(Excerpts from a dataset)
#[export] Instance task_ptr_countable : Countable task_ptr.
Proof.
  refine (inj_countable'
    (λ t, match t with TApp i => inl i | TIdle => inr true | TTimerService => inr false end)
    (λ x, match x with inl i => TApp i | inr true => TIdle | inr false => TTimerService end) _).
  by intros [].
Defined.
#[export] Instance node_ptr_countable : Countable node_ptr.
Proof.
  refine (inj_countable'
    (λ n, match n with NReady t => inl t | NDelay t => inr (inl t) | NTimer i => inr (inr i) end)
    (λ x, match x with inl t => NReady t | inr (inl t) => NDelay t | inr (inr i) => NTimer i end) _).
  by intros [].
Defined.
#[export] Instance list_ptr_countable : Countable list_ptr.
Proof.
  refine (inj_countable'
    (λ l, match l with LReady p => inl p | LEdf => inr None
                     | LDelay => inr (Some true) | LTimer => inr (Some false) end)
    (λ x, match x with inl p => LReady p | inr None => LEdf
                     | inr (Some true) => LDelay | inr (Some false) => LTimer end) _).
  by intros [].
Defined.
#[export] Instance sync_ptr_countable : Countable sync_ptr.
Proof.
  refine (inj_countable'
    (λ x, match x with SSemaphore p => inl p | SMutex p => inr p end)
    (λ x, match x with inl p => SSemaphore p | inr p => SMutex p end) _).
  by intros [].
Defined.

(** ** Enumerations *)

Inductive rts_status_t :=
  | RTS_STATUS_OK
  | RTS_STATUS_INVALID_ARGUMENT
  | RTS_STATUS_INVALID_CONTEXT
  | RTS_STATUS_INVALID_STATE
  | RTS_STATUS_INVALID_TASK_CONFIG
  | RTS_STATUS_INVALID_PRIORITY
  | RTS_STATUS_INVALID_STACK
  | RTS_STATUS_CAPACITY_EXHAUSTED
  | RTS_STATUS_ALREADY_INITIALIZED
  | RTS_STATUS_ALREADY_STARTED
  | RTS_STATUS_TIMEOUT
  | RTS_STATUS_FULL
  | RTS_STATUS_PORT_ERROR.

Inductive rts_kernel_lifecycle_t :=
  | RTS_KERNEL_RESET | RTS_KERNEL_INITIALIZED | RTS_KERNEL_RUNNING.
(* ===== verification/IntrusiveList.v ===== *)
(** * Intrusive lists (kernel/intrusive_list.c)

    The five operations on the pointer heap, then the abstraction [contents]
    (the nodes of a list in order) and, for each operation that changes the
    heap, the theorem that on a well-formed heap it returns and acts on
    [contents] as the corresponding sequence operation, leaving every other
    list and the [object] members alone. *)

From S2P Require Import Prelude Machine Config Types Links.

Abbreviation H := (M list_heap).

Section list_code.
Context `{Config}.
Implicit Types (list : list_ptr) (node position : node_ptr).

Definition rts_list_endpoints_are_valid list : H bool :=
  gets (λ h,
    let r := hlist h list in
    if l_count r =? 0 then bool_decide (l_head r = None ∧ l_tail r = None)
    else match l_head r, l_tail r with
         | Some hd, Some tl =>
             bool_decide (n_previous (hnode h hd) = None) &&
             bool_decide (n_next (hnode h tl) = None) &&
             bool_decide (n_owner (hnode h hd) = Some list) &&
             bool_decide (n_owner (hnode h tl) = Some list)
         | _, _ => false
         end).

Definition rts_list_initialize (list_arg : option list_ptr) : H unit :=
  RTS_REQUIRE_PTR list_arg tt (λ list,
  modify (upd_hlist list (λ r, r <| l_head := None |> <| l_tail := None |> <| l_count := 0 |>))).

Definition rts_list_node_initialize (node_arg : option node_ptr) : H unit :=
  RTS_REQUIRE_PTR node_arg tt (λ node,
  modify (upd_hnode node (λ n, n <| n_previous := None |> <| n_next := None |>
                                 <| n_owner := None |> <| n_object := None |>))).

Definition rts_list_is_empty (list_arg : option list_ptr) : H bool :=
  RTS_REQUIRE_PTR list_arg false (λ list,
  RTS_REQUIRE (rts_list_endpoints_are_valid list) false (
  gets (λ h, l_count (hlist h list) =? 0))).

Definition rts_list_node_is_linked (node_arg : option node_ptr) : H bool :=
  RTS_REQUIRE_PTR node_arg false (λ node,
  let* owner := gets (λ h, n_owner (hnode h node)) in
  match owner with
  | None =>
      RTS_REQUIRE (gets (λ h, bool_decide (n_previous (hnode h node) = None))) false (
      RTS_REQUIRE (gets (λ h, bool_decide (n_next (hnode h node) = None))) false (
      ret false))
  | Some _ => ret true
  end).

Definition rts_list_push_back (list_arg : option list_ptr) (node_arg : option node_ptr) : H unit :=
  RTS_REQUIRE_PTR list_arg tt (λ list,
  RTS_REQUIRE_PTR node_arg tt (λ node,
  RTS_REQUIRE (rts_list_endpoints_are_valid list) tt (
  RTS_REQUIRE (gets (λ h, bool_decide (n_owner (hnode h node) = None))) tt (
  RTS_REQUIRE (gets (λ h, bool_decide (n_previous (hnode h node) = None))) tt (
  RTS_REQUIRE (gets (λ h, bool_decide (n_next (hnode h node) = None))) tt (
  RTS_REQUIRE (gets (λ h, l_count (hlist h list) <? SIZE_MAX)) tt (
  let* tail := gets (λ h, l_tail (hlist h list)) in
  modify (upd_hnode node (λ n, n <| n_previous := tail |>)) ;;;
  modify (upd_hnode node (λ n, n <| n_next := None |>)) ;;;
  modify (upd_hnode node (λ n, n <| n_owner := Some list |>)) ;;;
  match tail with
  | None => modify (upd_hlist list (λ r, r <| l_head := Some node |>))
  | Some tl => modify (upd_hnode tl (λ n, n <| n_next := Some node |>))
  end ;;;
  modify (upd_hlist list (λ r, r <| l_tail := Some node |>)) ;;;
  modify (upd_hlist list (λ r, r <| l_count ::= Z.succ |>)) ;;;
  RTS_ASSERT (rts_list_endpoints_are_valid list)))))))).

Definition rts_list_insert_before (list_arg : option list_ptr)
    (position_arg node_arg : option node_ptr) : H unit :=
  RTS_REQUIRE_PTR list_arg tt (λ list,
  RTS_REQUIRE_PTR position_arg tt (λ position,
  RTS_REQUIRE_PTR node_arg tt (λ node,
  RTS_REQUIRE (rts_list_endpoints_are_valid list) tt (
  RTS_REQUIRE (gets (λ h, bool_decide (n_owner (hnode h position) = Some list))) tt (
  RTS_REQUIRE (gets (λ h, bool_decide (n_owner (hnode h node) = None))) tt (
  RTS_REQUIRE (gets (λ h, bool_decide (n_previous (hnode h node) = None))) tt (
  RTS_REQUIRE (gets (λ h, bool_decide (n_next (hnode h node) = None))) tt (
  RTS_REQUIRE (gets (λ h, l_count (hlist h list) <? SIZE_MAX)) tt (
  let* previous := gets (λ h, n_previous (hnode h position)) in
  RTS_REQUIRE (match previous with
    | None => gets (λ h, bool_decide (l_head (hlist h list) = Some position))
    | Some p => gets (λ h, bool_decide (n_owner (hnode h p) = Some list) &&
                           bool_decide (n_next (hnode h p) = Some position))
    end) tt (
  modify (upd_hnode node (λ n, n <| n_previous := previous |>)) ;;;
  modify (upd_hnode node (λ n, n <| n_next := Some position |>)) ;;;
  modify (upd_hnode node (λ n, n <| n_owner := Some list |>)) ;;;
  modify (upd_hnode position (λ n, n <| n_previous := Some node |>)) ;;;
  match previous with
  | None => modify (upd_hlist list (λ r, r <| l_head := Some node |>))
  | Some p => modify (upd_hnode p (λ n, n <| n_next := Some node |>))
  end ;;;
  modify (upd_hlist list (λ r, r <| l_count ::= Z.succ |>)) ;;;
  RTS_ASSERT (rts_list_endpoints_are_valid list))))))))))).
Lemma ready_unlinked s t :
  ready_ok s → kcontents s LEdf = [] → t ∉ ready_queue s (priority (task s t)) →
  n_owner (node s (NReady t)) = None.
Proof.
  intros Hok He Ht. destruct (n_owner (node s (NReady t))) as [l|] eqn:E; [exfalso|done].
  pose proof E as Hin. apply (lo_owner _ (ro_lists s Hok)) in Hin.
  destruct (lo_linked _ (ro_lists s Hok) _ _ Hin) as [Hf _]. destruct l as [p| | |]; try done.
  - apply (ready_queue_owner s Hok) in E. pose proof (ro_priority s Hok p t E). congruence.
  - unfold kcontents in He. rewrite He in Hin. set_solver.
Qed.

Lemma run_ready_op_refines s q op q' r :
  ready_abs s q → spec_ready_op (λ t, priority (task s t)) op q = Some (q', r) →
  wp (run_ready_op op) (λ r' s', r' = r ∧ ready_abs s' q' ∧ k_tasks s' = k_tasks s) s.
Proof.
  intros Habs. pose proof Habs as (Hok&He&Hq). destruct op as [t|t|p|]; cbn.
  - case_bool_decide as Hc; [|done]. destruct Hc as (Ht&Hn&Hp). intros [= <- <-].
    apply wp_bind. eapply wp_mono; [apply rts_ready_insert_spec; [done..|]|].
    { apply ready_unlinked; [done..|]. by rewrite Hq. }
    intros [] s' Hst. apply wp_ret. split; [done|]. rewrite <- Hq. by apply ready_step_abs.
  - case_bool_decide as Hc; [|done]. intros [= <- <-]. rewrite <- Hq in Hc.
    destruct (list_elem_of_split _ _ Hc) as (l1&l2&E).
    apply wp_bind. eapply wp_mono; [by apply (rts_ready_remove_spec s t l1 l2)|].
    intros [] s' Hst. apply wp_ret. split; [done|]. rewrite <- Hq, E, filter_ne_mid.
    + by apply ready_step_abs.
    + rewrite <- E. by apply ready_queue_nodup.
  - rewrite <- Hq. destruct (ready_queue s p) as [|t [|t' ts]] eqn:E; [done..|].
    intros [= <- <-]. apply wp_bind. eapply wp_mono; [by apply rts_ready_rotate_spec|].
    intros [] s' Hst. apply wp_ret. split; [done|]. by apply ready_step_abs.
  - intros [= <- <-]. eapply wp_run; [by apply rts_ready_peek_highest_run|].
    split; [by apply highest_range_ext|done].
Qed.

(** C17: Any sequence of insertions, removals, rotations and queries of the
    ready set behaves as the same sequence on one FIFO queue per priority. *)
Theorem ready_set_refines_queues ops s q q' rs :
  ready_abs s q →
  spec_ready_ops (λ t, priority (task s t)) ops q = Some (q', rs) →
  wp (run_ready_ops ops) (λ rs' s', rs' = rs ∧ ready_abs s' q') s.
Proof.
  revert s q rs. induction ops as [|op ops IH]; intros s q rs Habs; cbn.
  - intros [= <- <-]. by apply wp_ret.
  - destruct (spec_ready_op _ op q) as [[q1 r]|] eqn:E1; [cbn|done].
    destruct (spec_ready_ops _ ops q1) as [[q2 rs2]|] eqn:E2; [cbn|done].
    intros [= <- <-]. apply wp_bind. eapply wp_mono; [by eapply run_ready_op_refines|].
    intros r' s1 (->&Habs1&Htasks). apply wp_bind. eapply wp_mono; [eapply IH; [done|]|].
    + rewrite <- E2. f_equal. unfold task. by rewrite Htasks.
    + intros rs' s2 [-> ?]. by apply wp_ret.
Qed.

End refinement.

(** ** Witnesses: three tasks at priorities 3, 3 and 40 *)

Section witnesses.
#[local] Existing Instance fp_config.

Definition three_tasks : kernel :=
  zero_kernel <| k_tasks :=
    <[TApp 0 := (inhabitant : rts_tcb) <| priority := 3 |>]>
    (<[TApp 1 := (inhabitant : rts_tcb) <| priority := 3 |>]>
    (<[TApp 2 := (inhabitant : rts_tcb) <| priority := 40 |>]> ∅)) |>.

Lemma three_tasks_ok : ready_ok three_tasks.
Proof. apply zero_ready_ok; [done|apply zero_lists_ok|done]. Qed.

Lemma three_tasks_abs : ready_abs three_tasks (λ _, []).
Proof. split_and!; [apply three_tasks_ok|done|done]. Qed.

# Prompt
What you give back must be the stretch above, starting at the line with "RTS_KERNEL_INITIALIZED | RTS_KERNEL_RUNNING." and ending at the line with "RTS_REQUIRE_PTR node_arg false", copied exactly.

# Answer area
  | RTS_KERNEL_RESET | RTS_KERNEL_INITIALIZED | RTS_KERNEL_RUNNING.
(* ===== verification/IntrusiveList.v ===== *)
(** * Intrusive lists (kernel/intrusive_list.c)

    The five operations on the pointer heap, then the abstraction [contents]
    (the nodes of a list in order) and, for each operation that changes the
    heap, the theorem that on a well-formed heap it returns and acts on
    [contents] as the corresponding sequence operation, leaving every other
    list and the [object] members alone. *)

From S2P Require Import Prelude Machine Config Types Links.

Abbreviation H := (M list_heap).

Section list_code.
Context `{Config}.
Implicit Types (list : list_ptr) (node position : node_ptr).

Definition rts_list_endpoints_are_valid list : H bool :=
  gets (λ h,
    let r := hlist h list in
    if l_count r =? 0 then bool_decide (l_head r = None ∧ l_tail r = None)
    else match l_head r, l_tail r with
         | Some hd, Some tl =>
             bool_decide (n_previous (hnode h hd) = None) &&
             bool_decide (n_next (hnode h tl) = None) &&
             bool_decide (n_owner (hnode h hd) = Some list) &&
             bool_decide (n_owner (hnode h tl) = Some list)
         | _, _ => false
         end).

Definition rts_list_initialize (list_arg : option list_ptr) : H unit :=
  RTS_REQUIRE_PTR list_arg tt (λ list,
  modify (upd_hlist list (λ r, r <| l_head := None |> <| l_tail := None |> <| l_count := 0 |>))).

Definition rts_list_node_initialize (node_arg : option node_ptr) : H unit :=
  RTS_REQUIRE_PTR node_arg tt (λ node,
  modify (upd_hnode node (λ n, n <| n_previous := None |> <| n_next := None |>
                                 <| n_owner := None |> <| n_object := None |>))).

Definition rts_list_is_empty (list_arg : option list_ptr) : H bool :=
  RTS_REQUIRE_PTR list_arg false (λ list,
  RTS_REQUIRE (rts_list_endpoints_are_valid list) false (
  gets (λ h, l_count (hlist h list) =? 0))).

Definition rts_list_node_is_linked (node_arg : option node_ptr) : H bool :=
  RTS_REQUIRE_PTR node_arg false (λ node,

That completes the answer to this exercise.